In the listing below, find the line containing "Definition BOT_COUNT : nat := 15." and the line containing "Definition BOT_SPEED_FACTOR : R := 6 / 10.". Repeat exactly those two lines and every line between them.
====== The data ======
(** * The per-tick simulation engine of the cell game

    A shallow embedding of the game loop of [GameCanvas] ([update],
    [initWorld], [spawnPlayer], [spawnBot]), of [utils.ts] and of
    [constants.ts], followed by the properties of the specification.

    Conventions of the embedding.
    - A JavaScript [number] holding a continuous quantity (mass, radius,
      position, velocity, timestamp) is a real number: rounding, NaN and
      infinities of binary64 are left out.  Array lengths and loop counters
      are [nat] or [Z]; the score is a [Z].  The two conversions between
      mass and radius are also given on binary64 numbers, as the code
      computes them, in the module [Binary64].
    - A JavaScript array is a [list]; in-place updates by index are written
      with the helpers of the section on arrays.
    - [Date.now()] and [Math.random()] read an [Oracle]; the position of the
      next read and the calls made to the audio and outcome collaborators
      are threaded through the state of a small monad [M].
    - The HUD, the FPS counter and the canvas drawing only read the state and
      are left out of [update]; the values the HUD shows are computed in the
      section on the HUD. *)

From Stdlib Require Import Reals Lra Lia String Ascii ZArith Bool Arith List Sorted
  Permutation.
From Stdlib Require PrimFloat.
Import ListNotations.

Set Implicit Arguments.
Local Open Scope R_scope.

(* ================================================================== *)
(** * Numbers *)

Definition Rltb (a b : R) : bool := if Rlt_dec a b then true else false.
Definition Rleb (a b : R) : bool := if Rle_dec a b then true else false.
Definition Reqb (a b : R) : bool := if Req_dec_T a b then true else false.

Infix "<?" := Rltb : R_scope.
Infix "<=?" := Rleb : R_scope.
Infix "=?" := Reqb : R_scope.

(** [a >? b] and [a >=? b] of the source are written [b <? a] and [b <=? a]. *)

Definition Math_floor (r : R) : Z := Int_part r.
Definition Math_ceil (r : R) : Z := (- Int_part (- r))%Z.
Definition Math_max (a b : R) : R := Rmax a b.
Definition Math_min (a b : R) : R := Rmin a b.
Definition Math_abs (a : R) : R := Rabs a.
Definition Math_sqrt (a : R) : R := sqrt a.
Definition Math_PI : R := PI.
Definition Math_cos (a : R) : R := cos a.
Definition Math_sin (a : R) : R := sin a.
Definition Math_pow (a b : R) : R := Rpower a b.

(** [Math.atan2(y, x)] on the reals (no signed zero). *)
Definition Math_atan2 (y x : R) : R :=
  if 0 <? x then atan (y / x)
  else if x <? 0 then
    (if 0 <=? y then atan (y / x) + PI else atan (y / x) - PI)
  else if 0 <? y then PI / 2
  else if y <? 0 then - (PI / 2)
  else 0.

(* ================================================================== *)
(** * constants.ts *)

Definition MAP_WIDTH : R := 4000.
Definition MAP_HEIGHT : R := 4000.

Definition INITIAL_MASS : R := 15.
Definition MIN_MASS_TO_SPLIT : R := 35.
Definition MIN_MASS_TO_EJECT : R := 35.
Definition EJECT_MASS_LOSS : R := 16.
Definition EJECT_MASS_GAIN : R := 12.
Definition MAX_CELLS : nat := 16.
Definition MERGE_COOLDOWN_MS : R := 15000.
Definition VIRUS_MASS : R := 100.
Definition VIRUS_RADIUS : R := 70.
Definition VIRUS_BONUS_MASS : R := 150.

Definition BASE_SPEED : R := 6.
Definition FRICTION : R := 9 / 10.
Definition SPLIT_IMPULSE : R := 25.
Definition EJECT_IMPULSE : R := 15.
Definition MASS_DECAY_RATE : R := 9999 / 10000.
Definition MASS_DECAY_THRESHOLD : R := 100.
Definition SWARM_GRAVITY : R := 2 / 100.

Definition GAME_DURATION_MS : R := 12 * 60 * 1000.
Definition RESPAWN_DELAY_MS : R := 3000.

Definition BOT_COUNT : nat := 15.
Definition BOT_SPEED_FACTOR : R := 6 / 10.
======
====== The data ======
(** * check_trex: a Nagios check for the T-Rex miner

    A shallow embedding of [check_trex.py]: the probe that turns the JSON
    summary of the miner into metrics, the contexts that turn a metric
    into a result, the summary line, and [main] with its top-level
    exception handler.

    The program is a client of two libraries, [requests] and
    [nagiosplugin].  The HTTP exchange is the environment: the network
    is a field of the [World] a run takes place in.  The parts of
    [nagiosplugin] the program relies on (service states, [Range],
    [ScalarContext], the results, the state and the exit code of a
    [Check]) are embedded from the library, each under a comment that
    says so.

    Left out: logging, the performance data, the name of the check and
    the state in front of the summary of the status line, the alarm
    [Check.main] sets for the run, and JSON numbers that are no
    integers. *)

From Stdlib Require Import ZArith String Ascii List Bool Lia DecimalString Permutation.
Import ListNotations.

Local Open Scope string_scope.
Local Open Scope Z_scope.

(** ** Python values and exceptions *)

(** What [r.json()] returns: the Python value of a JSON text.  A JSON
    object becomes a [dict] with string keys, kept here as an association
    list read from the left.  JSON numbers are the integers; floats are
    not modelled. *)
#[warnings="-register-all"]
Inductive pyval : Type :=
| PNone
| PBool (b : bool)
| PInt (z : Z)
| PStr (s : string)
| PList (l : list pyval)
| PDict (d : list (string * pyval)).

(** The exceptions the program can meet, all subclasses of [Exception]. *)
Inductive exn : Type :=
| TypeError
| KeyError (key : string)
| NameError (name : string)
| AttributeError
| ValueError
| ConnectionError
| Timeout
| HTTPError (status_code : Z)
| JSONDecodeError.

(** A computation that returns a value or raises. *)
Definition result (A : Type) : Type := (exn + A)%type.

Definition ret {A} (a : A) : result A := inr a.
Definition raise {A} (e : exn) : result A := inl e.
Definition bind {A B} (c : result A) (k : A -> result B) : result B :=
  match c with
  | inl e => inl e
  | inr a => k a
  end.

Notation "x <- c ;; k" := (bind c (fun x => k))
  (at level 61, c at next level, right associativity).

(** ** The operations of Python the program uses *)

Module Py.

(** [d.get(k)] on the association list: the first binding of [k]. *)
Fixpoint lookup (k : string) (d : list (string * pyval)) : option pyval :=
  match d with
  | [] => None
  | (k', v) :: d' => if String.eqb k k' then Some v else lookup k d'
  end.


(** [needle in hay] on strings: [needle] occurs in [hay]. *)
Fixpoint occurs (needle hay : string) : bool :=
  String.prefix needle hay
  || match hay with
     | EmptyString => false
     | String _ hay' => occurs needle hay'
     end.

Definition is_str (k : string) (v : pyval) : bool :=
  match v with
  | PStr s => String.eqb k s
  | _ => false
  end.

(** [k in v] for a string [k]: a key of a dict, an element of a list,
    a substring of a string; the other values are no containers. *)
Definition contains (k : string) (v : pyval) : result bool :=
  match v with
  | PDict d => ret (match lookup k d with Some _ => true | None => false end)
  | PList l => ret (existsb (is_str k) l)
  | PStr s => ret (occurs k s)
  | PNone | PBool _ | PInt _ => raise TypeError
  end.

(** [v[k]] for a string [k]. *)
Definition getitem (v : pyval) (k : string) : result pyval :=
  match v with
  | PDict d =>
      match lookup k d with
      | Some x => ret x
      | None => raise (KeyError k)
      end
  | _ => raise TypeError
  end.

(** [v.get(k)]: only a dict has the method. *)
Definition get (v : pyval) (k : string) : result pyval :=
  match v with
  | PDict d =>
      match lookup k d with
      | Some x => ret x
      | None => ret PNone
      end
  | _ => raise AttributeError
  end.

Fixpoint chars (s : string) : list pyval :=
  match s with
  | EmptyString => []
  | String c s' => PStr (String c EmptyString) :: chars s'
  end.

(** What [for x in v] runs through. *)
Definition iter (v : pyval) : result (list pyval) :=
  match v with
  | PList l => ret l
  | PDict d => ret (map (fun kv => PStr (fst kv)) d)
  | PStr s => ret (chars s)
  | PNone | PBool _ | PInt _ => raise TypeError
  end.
======
Output below:
Definition BOT_COUNT : nat := 15.
Definition BOT_SPEED_FACTOR : R := 6 / 10.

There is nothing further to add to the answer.